▶ **TASK TO COMPLETE**
Show every line of the data where the word "bytes" can be found.

☆ ☆ ☆

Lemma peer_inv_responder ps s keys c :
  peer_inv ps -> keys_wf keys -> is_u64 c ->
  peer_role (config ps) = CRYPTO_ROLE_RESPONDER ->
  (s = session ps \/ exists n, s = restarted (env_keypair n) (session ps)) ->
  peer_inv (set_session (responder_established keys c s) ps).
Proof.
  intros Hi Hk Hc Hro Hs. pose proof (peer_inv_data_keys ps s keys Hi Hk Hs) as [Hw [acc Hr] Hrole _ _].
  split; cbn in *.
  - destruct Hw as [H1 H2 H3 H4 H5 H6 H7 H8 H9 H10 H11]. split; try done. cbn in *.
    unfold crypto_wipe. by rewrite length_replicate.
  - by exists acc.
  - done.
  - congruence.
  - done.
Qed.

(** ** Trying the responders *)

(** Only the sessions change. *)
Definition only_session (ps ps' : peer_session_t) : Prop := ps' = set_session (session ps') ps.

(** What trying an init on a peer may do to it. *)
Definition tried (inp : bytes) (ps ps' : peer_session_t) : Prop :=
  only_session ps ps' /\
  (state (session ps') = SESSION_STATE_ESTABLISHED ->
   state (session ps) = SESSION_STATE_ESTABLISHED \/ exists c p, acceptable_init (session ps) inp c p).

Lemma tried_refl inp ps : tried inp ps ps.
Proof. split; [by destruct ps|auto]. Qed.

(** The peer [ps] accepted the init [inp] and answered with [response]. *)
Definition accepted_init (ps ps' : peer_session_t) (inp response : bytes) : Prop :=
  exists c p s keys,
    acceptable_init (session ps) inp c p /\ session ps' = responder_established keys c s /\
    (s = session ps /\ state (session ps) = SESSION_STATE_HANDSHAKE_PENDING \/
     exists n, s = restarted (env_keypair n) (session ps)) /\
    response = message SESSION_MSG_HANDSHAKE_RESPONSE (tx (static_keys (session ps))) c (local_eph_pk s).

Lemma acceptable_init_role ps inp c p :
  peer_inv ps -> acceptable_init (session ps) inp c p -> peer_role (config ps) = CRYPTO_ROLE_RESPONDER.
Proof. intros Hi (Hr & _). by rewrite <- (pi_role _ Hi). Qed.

☆ ☆ ☆

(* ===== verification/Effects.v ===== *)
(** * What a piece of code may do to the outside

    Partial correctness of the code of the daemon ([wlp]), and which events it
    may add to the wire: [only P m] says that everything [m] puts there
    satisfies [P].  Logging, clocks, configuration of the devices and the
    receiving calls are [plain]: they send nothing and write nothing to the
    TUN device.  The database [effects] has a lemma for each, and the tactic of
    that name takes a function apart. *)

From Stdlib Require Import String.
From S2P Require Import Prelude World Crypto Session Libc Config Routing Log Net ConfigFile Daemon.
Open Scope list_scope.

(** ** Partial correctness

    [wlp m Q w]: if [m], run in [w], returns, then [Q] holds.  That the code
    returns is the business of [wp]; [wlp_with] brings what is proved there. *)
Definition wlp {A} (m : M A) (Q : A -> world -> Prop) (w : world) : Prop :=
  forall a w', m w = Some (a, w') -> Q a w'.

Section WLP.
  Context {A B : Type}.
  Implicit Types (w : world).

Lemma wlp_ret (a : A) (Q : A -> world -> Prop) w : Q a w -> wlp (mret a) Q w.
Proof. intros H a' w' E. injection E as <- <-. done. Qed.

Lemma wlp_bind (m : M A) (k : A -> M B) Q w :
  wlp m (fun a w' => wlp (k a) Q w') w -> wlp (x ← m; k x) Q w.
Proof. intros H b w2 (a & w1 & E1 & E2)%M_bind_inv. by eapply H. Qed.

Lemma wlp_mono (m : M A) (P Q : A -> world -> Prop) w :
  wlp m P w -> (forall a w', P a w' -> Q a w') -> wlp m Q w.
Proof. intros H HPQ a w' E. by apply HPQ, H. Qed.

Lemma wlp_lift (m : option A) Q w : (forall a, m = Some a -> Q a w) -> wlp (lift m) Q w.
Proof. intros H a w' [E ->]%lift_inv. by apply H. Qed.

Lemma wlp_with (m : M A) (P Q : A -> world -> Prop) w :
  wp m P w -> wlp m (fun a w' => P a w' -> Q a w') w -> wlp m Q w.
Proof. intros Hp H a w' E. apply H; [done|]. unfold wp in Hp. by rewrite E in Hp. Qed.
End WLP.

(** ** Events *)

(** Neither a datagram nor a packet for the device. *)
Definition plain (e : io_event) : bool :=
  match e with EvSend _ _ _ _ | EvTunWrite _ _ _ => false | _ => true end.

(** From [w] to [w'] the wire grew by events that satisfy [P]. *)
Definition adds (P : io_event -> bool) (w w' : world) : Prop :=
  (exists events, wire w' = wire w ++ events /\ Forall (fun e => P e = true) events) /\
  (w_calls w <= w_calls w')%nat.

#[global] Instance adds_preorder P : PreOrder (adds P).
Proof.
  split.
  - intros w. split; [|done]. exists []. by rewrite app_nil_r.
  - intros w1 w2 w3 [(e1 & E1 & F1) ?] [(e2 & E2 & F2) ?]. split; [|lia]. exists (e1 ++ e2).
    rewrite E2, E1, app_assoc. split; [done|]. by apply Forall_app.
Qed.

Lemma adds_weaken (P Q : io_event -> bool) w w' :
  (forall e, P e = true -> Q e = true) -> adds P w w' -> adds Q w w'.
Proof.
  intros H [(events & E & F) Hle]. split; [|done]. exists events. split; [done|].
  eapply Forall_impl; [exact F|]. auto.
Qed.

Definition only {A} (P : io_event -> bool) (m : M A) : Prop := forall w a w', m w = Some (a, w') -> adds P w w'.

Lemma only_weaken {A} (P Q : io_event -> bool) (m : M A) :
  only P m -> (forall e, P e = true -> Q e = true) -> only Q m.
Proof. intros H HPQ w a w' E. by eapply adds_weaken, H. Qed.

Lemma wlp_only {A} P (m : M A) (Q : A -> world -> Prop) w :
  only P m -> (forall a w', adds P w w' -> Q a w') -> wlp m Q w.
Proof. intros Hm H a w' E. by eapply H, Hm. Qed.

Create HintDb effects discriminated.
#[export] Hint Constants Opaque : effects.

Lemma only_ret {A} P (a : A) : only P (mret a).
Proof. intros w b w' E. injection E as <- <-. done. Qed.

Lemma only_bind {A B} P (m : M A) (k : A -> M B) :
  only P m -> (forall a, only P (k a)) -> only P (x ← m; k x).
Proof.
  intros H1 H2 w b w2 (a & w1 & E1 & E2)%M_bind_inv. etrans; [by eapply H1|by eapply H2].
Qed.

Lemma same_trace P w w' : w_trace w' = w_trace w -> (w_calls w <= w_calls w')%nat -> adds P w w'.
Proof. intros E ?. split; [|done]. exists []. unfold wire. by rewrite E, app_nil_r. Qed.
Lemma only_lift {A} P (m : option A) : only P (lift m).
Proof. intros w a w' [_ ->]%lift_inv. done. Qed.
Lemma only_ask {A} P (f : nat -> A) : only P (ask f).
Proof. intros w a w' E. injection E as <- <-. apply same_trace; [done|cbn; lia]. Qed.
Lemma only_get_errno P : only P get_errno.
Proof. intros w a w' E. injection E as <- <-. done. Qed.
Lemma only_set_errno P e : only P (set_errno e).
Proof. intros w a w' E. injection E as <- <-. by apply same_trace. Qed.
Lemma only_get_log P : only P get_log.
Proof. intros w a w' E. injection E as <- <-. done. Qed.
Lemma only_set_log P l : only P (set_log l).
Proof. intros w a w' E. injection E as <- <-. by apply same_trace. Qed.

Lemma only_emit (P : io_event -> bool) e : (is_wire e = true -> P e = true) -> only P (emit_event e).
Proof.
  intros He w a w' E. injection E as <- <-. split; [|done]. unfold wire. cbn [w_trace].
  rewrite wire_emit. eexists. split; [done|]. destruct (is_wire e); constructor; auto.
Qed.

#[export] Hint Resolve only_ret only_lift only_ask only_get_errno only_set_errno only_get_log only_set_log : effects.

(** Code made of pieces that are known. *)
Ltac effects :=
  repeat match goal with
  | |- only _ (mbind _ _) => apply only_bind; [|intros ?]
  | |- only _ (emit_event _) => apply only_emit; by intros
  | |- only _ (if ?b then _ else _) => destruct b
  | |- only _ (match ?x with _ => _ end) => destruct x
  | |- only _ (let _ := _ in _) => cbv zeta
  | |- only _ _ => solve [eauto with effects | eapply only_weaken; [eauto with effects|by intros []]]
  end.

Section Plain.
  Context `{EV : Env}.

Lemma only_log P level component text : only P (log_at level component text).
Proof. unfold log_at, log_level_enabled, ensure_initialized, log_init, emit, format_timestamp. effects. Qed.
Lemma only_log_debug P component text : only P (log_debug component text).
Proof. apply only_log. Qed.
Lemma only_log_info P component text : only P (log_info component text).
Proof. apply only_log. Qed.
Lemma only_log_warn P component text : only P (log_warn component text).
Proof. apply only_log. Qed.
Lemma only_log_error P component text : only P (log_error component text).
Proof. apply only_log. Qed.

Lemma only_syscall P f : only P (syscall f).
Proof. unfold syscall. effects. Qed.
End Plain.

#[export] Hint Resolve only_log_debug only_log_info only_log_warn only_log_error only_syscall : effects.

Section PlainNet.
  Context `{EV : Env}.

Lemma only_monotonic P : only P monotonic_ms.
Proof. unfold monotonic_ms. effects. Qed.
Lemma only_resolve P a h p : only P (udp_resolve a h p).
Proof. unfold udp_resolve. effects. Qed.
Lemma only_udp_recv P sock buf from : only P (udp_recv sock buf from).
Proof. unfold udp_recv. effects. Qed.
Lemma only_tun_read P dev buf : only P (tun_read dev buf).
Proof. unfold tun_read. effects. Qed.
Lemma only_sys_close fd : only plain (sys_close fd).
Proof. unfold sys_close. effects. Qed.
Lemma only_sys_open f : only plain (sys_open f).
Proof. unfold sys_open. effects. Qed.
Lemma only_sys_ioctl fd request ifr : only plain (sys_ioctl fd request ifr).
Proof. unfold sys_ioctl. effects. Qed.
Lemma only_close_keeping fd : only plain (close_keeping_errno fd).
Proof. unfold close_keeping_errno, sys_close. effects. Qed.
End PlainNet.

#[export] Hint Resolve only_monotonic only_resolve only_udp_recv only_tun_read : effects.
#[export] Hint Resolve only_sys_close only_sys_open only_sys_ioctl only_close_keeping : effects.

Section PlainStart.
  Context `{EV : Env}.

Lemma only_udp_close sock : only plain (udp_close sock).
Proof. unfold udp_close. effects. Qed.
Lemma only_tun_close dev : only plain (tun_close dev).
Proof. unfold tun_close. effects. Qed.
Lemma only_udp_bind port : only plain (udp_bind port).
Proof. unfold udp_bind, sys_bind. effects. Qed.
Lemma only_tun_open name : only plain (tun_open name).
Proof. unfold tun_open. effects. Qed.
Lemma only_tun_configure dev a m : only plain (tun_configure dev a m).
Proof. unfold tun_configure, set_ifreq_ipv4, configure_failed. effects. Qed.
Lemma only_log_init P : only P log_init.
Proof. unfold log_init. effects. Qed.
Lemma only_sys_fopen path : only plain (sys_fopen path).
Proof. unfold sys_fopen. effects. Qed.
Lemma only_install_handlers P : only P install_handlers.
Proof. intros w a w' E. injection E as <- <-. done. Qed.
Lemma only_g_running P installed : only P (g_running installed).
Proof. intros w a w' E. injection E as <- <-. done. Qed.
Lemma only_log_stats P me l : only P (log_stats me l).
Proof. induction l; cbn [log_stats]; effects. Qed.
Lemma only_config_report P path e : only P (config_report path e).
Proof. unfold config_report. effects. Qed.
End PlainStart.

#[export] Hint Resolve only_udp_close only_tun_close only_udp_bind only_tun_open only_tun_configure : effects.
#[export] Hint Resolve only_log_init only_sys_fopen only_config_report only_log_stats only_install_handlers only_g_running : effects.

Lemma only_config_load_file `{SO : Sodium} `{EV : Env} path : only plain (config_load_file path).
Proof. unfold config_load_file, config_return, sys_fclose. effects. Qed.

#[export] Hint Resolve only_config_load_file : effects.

☆ ☆ ☆

▶ **THE ANSWER**
Definition tried (inp : bytes) (ps ps' : peer_session_t) : Prop :=
Definition accepted_init (ps ps' : peer_session_t) (inp response : bytes) : Prop :=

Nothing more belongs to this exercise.